= Problem to work on =
Restate verbatim the span of lines below between the line with "(** The last" and the line with "(** The reader", including those two lines, and only that span.

*** Listed entries ***

(* ===== verification/CompletionInv.v ===== *)
(** * The invariant of the completion stream *)
From S2P Require Import Prelude Arith CommandQueue CommandQueueProps CompletionQueue CompletionRead CompletionStream CompletionHost.

(** The fields of a state that is given field by field. *)
Ltac fields := cbn [cs_manager cs_host cs_dispatcher cs_sending cs_reader cs_user cs_requests cs_responses cs_finished] in *.

(** ** Requests *)
Definition event_value (q : request) : option Z :=
  match q with ReadBuffer _ => None | ReadEvent event_id global_offset => Some (global_offset + event_id) end.

Definition request_ok (q : request) : Prop :=
  match q with
  | ReadBuffer r => read_ok r ∧ places_ok r
  | ReadEvent event_id global_offset => 0 <= event_id ∧ 0 <= global_offset ∧ global_offset + event_id < 2 ^ 31
  end.

(** Well-formed requests, the events in increasing order. *)
Record requests_ok (qs : list request) : Prop := mk_requests_ok {
  rq_each : Forall request_ok qs;
  rq_events : ∀ i j q q' v v', (i < j)%nat → qs !! i = Some q → qs !! j = Some q' →
    event_value q = Some v → event_value q' = Some v' → v <= v'
}.

(** User memory after the first [k] requests. *)
Definition result (u : mem) (answer : request * list Z) : mem :=
  match answer.1 with ReadBuffer r => read_result r answer.2 u | ReadEvent _ _ => u end.
Definition results (qs : list request) (rs : list (list Z)) (k : nat) (u : mem) : mem := foldl result u (take k (zip qs rs)).

Definition npages (n : Z) : Z := (n + 4095) / 4096.
(** The page of the stream that response [j] begins with. *)
Definition start_page (qs : list request) (j : nat) : Z := foldr (λ q n, npages (response_length q) + n) 0 (take j qs).

Lemma npages_bounds n k : 4096 * (k - 1) < n <= 4096 * k ↔ npages n = k.
Proof. unfold npages. Z.to_euclidean_division_equations. lia. Qed.

Lemma response_length_pos q : request_ok q → 16 <= response_length q < 2 ^ 32.
Proof.
  destruct q as [r|]; simpl; [|done]. intros [Hr _]. destruct (ro_bytes _ Hr). pose proof (ro_page _ Hr).
  unfold sizeof_CQDispatchCmd in *. nia.
Qed.

Lemma start_page_S qs j q : qs !! j = Some q → start_page qs (S j) = start_page qs j + npages (response_length q).
Proof.
  intros Hq. unfold start_page. rewrite (take_S_r _ _ _ Hq), foldr_app. cbn [foldr]. 
  generalize (take j qs). intros l. induction l as [|q' l IH]; simpl; lia.
Qed.

Lemma start_page_app qs qs' j : (j <= length qs)%nat → start_page (qs ++ qs') j = start_page qs j.
Proof. intros. unfold start_page. by rewrite take_app_le. Qed.

Lemma start_page_step qs j q :
  Forall request_ok qs → qs !! j = Some q → start_page qs j + 1 <= start_page qs (S j).
Proof.
  intros Hqs Hq. rewrite (start_page_S _ _ _ Hq). pose proof (response_length_pos q (proj1 (Forall_lookup _ _) Hqs _ _ Hq)).
  pose proof (proj2 (npages_bounds (response_length q) _) eq_refl). lia.
Qed.

Lemma start_page_mono qs j k :
  Forall request_ok qs → (j <= k)%nat → (k <= length qs)%nat → start_page qs j + Z.of_nat (k - j) <= start_page qs k.
Proof.
  intros Hqs Hjk. induction Hjk as [|k Hjk IH]; intros Hk; [lia|].
  destruct (lookup_lt_is_Some_2 qs k ltac:(lia)) as [q Hq]. pose proof (start_page_step _ _ _ Hqs Hq). specialize (IH ltac:(lia)). lia.
Qed.

Lemma start_page_0 qs : start_page qs 0 = 0.
Proof. done. Qed.

Lemma results_S qs rs k q resp u :
  qs !! k = Some q → rs !! k = Some resp → results qs rs (S k) u = result (results qs rs k u) (q, resp).
Proof.
  intros Hq Hr. unfold results. rewrite (take_S_r _ _ (q, resp)), foldl_app by (by apply lookup_zip_with_Some; eauto 10). done.
Qed.

Lemma results_app qs qs' rs rs' k u :
  (k <= length qs)%nat → (k <= length rs)%nat → results (qs ++ qs') (rs ++ rs') k u = results qs rs k u.
Proof.
  intros Hq Hr. unfold results. f_equal. rewrite !zip_with_take. by rewrite !take_app_le.
Qed.

(** ** The invariant *)
Section invariant.
Context (L : ring) (HL : ring_ok L) (cq_id : nat) (a : completion_args) (Ha : args_match L a) (u0 : mem).
Abbreviation T := (rpages L).

(** The bytes of the responses between pages [lo] and [hi] of the stream are in host memory. *)
Definition stored (host : mem) (qs : list request) (rs : list (list Z)) (lo hi : Z) : Prop :=
  ∀ j resp i, rs !! j = Some resp → 0 <= i < Z.of_nat (length resp) →
    4096 * lo <= 4096 * start_page qs j + i < 4096 * hi → host (ring_addr L (4096 * start_page qs j + i)) = nth (Z.to_nat i) resp 0.

(** The last response is sent up to page [w] of the stream; [data] is the rest of it. *)
Definition partly (qs : list request) (rs : list (list Z)) (w : Z) (data : list Z) : Prop :=
  ∃ j resp, length rs = S j ∧ rs !! j = Some resp ∧ start_page qs j <= w <= start_page qs (S j)
    ∧ data = drop (Z.to_nat (4096 * (w - start_page qs j))) resp.

Definition sending_at (W V : Z) (qs : list request) (rs : list (list Z)) (sd : sending) : Prop :=
  match sd with
  | Ready => V = W ∧ W = start_page qs (length rs)
  | Sending data => V = W ∧ data ≠ [] ∧ partly qs rs W data
  | Written k data => V = W + k ∧ 0 < k ∧ partly qs rs V data
  end.

(** The reader is [p] bytes into the response of read [r]. *)
Definition copying_at (R : Z) (qs : list request) (rs : list (list Z)) (fin : nat) (u : mem) (r : ReadBufferDescriptor) (c : copy_state) : Prop :=
  ∃ resp p, qs !! fin = Some (ReadBuffer r) ∧ rs !! fin = Some resp ∧ 0 <= p < response_size r ∧ p mod 4096 = 0
    ∧ R = start_page qs fin + p / 4096 ∧ reading r resp u p c.

Definition reader_at (R W : Z) (qs : list request) (rs : list (list Z)) (fin : nat) (u : mem) (rd : reader) : Prop :=
  match rd with
  | Idling => R = start_page qs fin
  | Copying r c => copying_at R qs rs fin u r c
  | Polled r c word => copying_at R qs rs fin u r c ∧ ∃ w, word = word_for L w ∧ R < w <= W
  end.

(** [R] pages read, [W] announced, [V] written. *)
Record completion_inv (R W V : Z) (s : completion_system) : Prop := mk_completion_inv {
  ci_order : 0 <= R <= W ∧ W <= V ∧ V <= R + T;
  ci_requests : requests_ok (cs_requests s);
  ci_manager : manager_at L cq_id R (cs_manager s);
  ci_event : ∃ last, cq_to_last_completed_event (cs_manager s) !! cq_id = Some last
    ∧ (last = 0 ∨ ∃ j q, (j < cs_finished s)%nat ∧ cs_requests s !! j = Some q ∧ event_value q = Some last);
  ci_dispatcher : dispatcher_at L W R (cs_dispatcher s);
  ci_answers : ∀ j resp, cs_responses s !! j = Some resp → ∃ q, cs_requests s !! j = Some q ∧ answers q resp;
  ci_finished : (cs_finished s <= length (cs_responses s))%nat;
  ci_sending : sending_at W V (cs_requests s) (cs_responses s) (cs_sending s);
  ci_reader : reader_at R W (cs_requests s) (cs_responses s) (cs_finished s) (cs_user s) (cs_reader s);
  ci_stored : stored (cs_host s) (cs_requests s) (cs_responses s) R V;
  ci_user : mem_eq (cs_user s) (results (cs_requests s) (cs_responses s) (cs_finished s) u0)
}.

Lemma answered_length R W V s : completion_inv R W V s → (length (cs_responses s) <= length (cs_requests s))%nat.
Proof.
  intros Hs. destruct (cs_responses s) as [|x l] eqn:Hrs using rev_ind; [simpl; lia|]. clear IHl.
  destruct (ci_answers _ _ _ _ Hs (length l) x) as (q & Hq & _); [rewrite Hrs; by apply list_lookup_middle|].
  apply lookup_lt_Some in Hq. rewrite length_app. simpl. lia.
Qed.

Lemma answered_size R W V s j resp :
  completion_inv R W V s → cs_responses s !! j = Some resp →
  ∃ q, cs_requests s !! j = Some q ∧ request_ok q ∧ answers q resp ∧ Z.of_nat (length resp) = response_length q
    ∧ start_page (cs_requests s) (S j) = start_page (cs_requests s) j + npages (Z.of_nat (length resp)).
Proof.
  intros Hs Hj. destruct (ci_answers _ _ _ _ Hs j resp Hj) as (q & Hq & Han). exists q.
  pose proof (proj1 (Forall_lookup _ _) (rq_each _ (ci_requests _ _ _ _ Hs)) _ _ Hq). pose proof Han as [Hlen _].
  split_and!; try done. rewrite Hlen. by apply start_page_S.
Qed.

(** What was announced belongs to responses. *)
Lemma announced_answered R W V s : completion_inv R W V s → V <= start_page (cs_requests s) (length (cs_responses s)).
Proof.
  intros Hs. pose proof (ci_sending _ _ _ _ Hs) as Hsd. unfold sending_at in Hsd. destruct (cs_sending s) as [|data|k data].
  - lia.
  - destruct Hsd as (-> & _ & j & resp & -> & _ & ? & _). lia.
  - destruct Hsd as (_ & _ & j & resp & -> & _ & ? & _). lia.
Qed.

(** With a page announced that the reader did not take, the response it comes to is there. *)
Lemma next_answered R W V s :
  completion_inv R W V s → R < W → start_page (cs_requests s) (cs_finished s) <= R →
  ∃ q resp, cs_requests s !! cs_finished s = Some q ∧ cs_responses s !! cs_finished s = Some resp
    ∧ request_ok q ∧ answers q resp ∧ Z.of_nat (length resp) = response_length q.
Proof.
  intros Hs HRW HR. pose proof (announced_answered _ _ _ _ Hs). pose proof (ci_finished _ _ _ _ Hs). pose proof (ci_order _ _ _ _ Hs).
  destruct (cs_responses s !! cs_finished s) as [resp|] eqn:Hresp.
  - destruct (answered_size _ _ _ _ _ _ Hs Hresp) as (q & ? & ? & ? & ? & _). by exists q, resp.
  - apply lookup_ge_None in Hresp. assert (He : cs_finished s = length (cs_responses s)) by lia. rewrite He in HR. lia.
Qed.
End invariant.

*** End of Listed entries ***

= Task response =
(** The last response is sent up to page [w] of the stream; [data] is the rest of it. *)
Definition partly (qs : list request) (rs : list (list Z)) (w : Z) (data : list Z) : Prop :=
  ∃ j resp, length rs = S j ∧ rs !! j = Some resp ∧ start_page qs j <= w <= start_page qs (S j)
    ∧ data = drop (Z.to_nat (4096 * (w - start_page qs j))) resp.

Definition sending_at (W V : Z) (qs : list request) (rs : list (list Z)) (sd : sending) : Prop :=
  match sd with
  | Ready => V = W ∧ W = start_page qs (length rs)
  | Sending data => V = W ∧ data ≠ [] ∧ partly qs rs W data
  | Written k data => V = W + k ∧ 0 < k ∧ partly qs rs V data
  end.

(** The reader is [p] bytes into the response of read [r]. *)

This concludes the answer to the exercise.